ACTION ITEM.
Please copy out the entries below exactly, beginning with the line that contains "(** Whether the" and ending with the line that contains "let basePath := JoinPaths", and include nothing outside that span.

=== Begin Enclosure ===

(* ===== verification/Bundle.v ===== *)
(** * Packing: the bundle and the packages ([cli/pack], [cli/cmd/pack.go])

    The temporary directory with the applications, binaries, modules and options of
    the new environment ([common.go]), and what makes it an archive, a Debian
    package or an RPM package ([archive.go], [tgz.go], [deb.go],
    [deb_control_dir.go], [systemd_dir.go], [rpm.go]), also in a container
    ([docker.go]).  [copy.Copy] and the encoders are parameters. *)
From S2P Require Import Prelude GoStrings GoPath Regexp GoOs GoFs Value Cluster Configure Version.
From S2P Require Import ProcessUtils Install Running Instances Control InstanceCmds Build Pack RpmTags Rpm.
Local Open Scope Z_scope.
Local Open Scope io_scope.
Local Open Scope go_scope.

Definition dirPermissions : Z := 488.
Definition filePermissions : Z := 438.
Definition versionFileName : string := "VERSION".
Definition versionLuaFileName : string := "VERSION.lua".
Definition rocksManifestPath : string := ".rocks/share/tarantool/rocks/manifest".
Definition dataDirName : string := "data".
Definition controlDirName : string := "control_dir".
Definition dataArchiveName : string := "data.tar.gz".
Definition controlArchiveName : string := "control.tar.gz".
Definition debianBinaryFileName : string := "debian-binary".
Definition debianBinaryFileContent : string := "2.0" +:+ nl.
Definition PreInstScriptName : string := "preinst".
Definition PostInstScriptName : string := "postinst".
Definition defaultMaintainer : string := "Tarantool developer".
Definition defaultEnvPrefix : string := filepath_Join ["usr"; "share"; "tarantool"].

(** ** Texts of files *)

(** [controlFileContent] with its five values. *)
Definition control_text (name version architecture depends : string) : string :=
  Join ["Package: " +:+ name; "Version: " +:+ version; "Maintainer: " +:+ defaultMaintainer;
        "Architecture: " +:+ architecture; "Description: Tarantool environment: " +:+ name;
        "Depends: " +:+ depends; ""; ""] nl.

Definition debPreInstScriptContent : string :=
  Join ["#!/bin/sh"; ""; "set -e"; ""; "SYSUSER=tarantool"; "";
        "if ! id " +:+ quote +:+ "$SYSUSER" +:+ quote +:+ " >/dev/null 2>&1; then";
        "    /usr/sbin/groupadd -r $SYSUSER >/dev/null 2>&1"; "";
        "    /usr/sbin/useradd -M -N -g $SYSUSER -r -d /var/lib/tarantool -s /sbin/nologin \";
        "    -c " +:+ quote +:+ "Tarantool Server" +:+ quote +:+ " $SYSUSER >/dev/null 2>&1";
        "fi"; ""] nl.
Definition postInstScriptContent : string := "".

(** [appInstUnitContentTemplate]; a template ranges over a map in the order of its
    keys. *)
Definition unit_text `{GoSort} (p : systemdUnitParams) : string :=
  Join ["[Unit]"; "Description=Tarantool application " +:+ up_AppName p; "After=network.target"; "";
        "[Service]"; "Type=forking";
        "ExecStart=" +:+ up_TT p +:+ " -L " +:+ up_ConfigPath p +:+ " start " +:+ up_ExecArgs p;
        "ExecStop=" +:+ up_TT p +:+ " -L " +:+ up_ConfigPath p +:+ " stop " +:+ up_ExecArgs p;
        "Restart=on-failure"; "RestartSec=2"; "User=tarantool"; "Group=tarantool"; "";
        "LimitCORE=infinity"; "# Disable OOM killer"; "OOMScoreAdjust=-1000";
        "# Increase fd limit for Vinyl"; "LimitNOFILE=" +:+ FormatUint (up_FdLimit p); "";
        "# Systemd waits until all xlogs are recovered"; "TimeoutStartSec=86400s";
        "# Give a reasonable amount of time to close xlogs"; "TimeoutStopSec=10s"; "";
        "# Environment variables"; ""] nl
  +:+ String.concat "" (map (fun kv => "Environment=" +:+ kv.1 +:+ "=" +:+ kv.2 +:+ nl)
        (sort_slice (fun a b : string * string => String.ltb a.1 b.1) (map_to_list (up_InstanceEnv p))))
  +:+ Join [""; "[Install]"; "WantedBy=multi-user.target"; ""] nl.

(** [buildDockerfile] with its three values. *)
Definition dockerfile_text (tt_version tnt_version env_dir : string) : string :=
  Join ["# Install tt"; "FROM --platform=linux/amd64 ubuntu:20.04 as tt-builder"; "";
        "RUN apt-get update && apt-get install -y curl"; "";
        "RUN curl -L https://tarantool.io/release/2/installer.sh | bash"; "";
        "RUN apt-get update && apt-get install -y tt=" +:+ tt_version +:+ " || \";
        "  apt-get install -y tt"; "";
        "# Install Tarantool"; "FROM --platform=linux/amd64 ubuntu:18.04 as tarantool-builder"; "";
        "COPY --from=tt-builder /usr/bin/tt /usr/bin"; ""; "WORKDIR /usr/src/tarantool"; "";
        "RUN apt update"; "";
        "RUN apt install -y git build-essential cmake make zlib1g-dev \";
        "  libreadline-dev libncurses5-dev libssl-dev libunwind-dev libicu-dev \";
        "  python3 python3-yaml python3-six python3-gevent autoconf libtool"; "";
        "RUN tt init"; ""; "RUN tt install tarantool " +:+ tnt_version; "";
        "RUN cp /usr/src/tarantool/bin/* /usr/bin"; "";
        "FROM --platform=linux/amd64 ubuntu:20.04"; "";
        "COPY --from=tt-builder /usr/bin/tt /usr/bin"; "";
        "COPY --from=tarantool-builder /usr/bin/tarantool /usr/bin";
        "COPY --from=tarantool-builder /usr/src/tarantool/include /usr/local/"; "";
        "WORKDIR /usr/src/" +:+ env_dir; "";
        "ENV DEBIAN_FRONTEND=" +:+ quote +:+ "noninteractive" +:+ quote; "";
        "RUN apt update && apt install -y git build-essential cmake make cpio binutils curl unzip"; ""] nl.

(** ** Tar archives ([tgz.go]) *)
Record tar_header := mkTarHeader {
  th_Name : string; th_Linkname : string; th_Uname : string; th_Gname : string; th_info : FileInfo
}.
(** An entry; the content of a file that is not regular or cannot be read is missing. *)
Record tar_entry := mkTarEntry { te_header : tar_header; te_content : option string }.

(** [tar.FileInfoHeader]: the name and the owner are set later. *)
Definition FileInfoHeader (info : FileInfo) (link : string) : result tar_header :=
  match fi_Kind info with
  | Socket => Err (Errorf "archive/tar: sockets not supported" [])
  | Symlink => Ok (mkTarHeader (fi_Name info) link "" "" info)
  | _ => Ok (mkTarHeader (fi_Name info) "" "" "" info)
  end.

(** ** Tables of Lua *)
Inductive lua_value := LTable (fields : list (string * lua_value)) | LOther.

Definition rocks_of (deps : list (string * lua_value)) : gmap string (list string) :=
  fold_left (fun versions dep =>
    match dep.2 with
    | LOther => versions
    | LTable infos =>
        fold_left (fun versions info => <[dep.1 := default [] (versions !! dep.1) ++ [info.1]]> versions)
          infos versions
    end) deps ∅.

(** ** Changes of the context *)
Definition set_AppList (l : list string) (p : PackCtx) : PackCtx :=
  set_Apps l (pk_AppsInfo p) p.

Definition set_pkgFilesInfo (m : gmap string packFileInfo) (p : PackCtx) : PackCtx :=
  let rd := pk_RpmDeb p in
  mkPackCtx (pk_Type p) (pk_Name p) (pk_Version p) (pk_AppList p) (pk_FileName p) (pk_WithBinaries p)
    (pk_WithoutBinaries p) (pk_WithoutModules p) (pk_TarantoolExecutable p) (pk_TarantoolIsSystem p)
    (pk_Archive_All p)
    (mkRpmDebCtx (rd_WithTarantoolDeps rd) (rd_PreInst rd) (rd_PostInst rd) (rd_Deps rd)
       (rd_DepsFile rd) (rd_SystemdUnitParamsFile rd) m)
    (pk_UseDocker p) (pk_CartridgeCompat p) (pk_TarantoolVersion p) (pk_IntegrityPrivateKey p)
    (pk_AppsInfo p) (pk_configFilePath p).

(** The context of the bundle for a container: no binaries. *)
Definition docker_ctx (p : PackCtx) : PackCtx :=
  mkPackCtx (pk_Type p) (pk_Name p) (pk_Version p) (pk_AppList p) (pk_FileName p) false true
    (pk_WithoutModules p) (pk_TarantoolExecutable p) (pk_TarantoolIsSystem p) (pk_Archive_All p)
    (pk_RpmDeb p) (pk_UseDocker p) (pk_CartridgeCompat p) (pk_TarantoolVersion p)
    (pk_IntegrityPrivateKey p) (pk_AppsInfo p) (pk_configFilePath p).

(** [integrity.NewSigner] *)
Definition NewSigner (path : string) : result unit :=
  Err (Errorf "integrity signer should never be created in ce" []).

(** The calls that packing makes beside those of the other components. *)
Class Bundling (W : Type) := {
  (** [copy.Copy] with a function that says which files to skip. *)
  copy_Skip : (FileInfo -> string -> bool) -> string -> string -> io W unit;
  (** [L.DoFile] and the globals it leaves. *)
  lua_DoFile : W -> string -> result (string -> lua_value);
  (** [yaml.NewEncoder.Encode] and [template.Parse]. *)
  yaml_Encode : CliOpts -> result string;
  template_Parse : string -> option error;
  (** The bytes of a compressed archive. *)
  tgz_bytes : list tar_entry -> string
}.

Section Bundle.
Context {W : Type} `{OS W, Files W, Trees W, Host W, Processes W, Bundling W} `{GoMapOrder} `{GoSort}.
Context (luarocks : string -> result string) {chunk : Type} (LoadString : string -> result chunk).
Context (DoString : list (string * chunk) -> string -> io W unit) (argv0 : string).

Definition no_skip : FileInfo -> string -> bool := fun _ _ => false.

(** The body may leave things behind when it fails; [defer] with a look at the error. *)
Definition on_error {A} (cleanup : io W unit) (body : io W A) : io W A := fun w =>
  match body w with
  | (Err e, w) => (Err e, (cleanup w).2)
  | r => r
  end.

(** [util.CheckVersionFromGit]: the directory is changed for the call of git. *)
Definition CheckVersionFromGit (basePath : string) : io W string :=
  if decide (basePath = "") then throw (Errorf "empty path is passed" [])
  else
    startPath <- ask (fun w => match Getwd w with Ok wd => wd | Err _ => "" end) ;;
    finally (os_Chdir startPath) (
      os_Chdir basePath ;;;
      out <- ask (fun w => program_output w "git" "" ["describe"; "--tags"; "--long"]) ;;
      match out with
      | Err _ => throw (Errorf "no git version found" [])
      | Ok out => ret (TrimSpace out)
      end).

(** [util.CopyFileDeep] *)
Definition CopyFileDeep (src dst : string) : io W unit :=
  src <- look (fun w => EvalSymlinks w src) ;;
  copy_Skip no_skip src dst.

(** ** The bundle ([common.go]) *)
Definition getAppNamesToPack (packCtx : PackCtx) : list string :=
  map fst (range_map (pk_AppsInfo packCtx)).

(** Whether the environment is in a directory of its own name in the bundle. *)
Definition env_in_subdir (packCtx : PackCtx) (env : TtEnvOpts) : bool :=
  bool_decide (env_InstancesEnabled env = ".") || pk_CartridgeCompat packCtx.

Definition updateEnvPath (basePath : string) (packCtx : PackCtx) (env : TtEnvOpts) : io W string :=
  if env_in_subdir packCtx env then
    let basePath := JoinPaths [basePath; pk_Name packCtx] in
    io_wrap "cannot create bundle directory %q: %s" [basePath] (os_MkdirAll basePath dirPermissions) ;;;
    ret basePath
  else ret basePath.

=== End Enclosure ===

WRITTEN RESPONSE.
(** Whether the environment is in a directory of its own name in the bundle. *)
Definition env_in_subdir (packCtx : PackCtx) (env : TtEnvOpts) : bool :=
  bool_decide (env_InstancesEnabled env = ".") || pk_CartridgeCompat packCtx.

Definition updateEnvPath (basePath : string) (packCtx : PackCtx) (env : TtEnvOpts) : io W string :=
  if env_in_subdir packCtx env then
    let basePath := JoinPaths [basePath; pk_Name packCtx] in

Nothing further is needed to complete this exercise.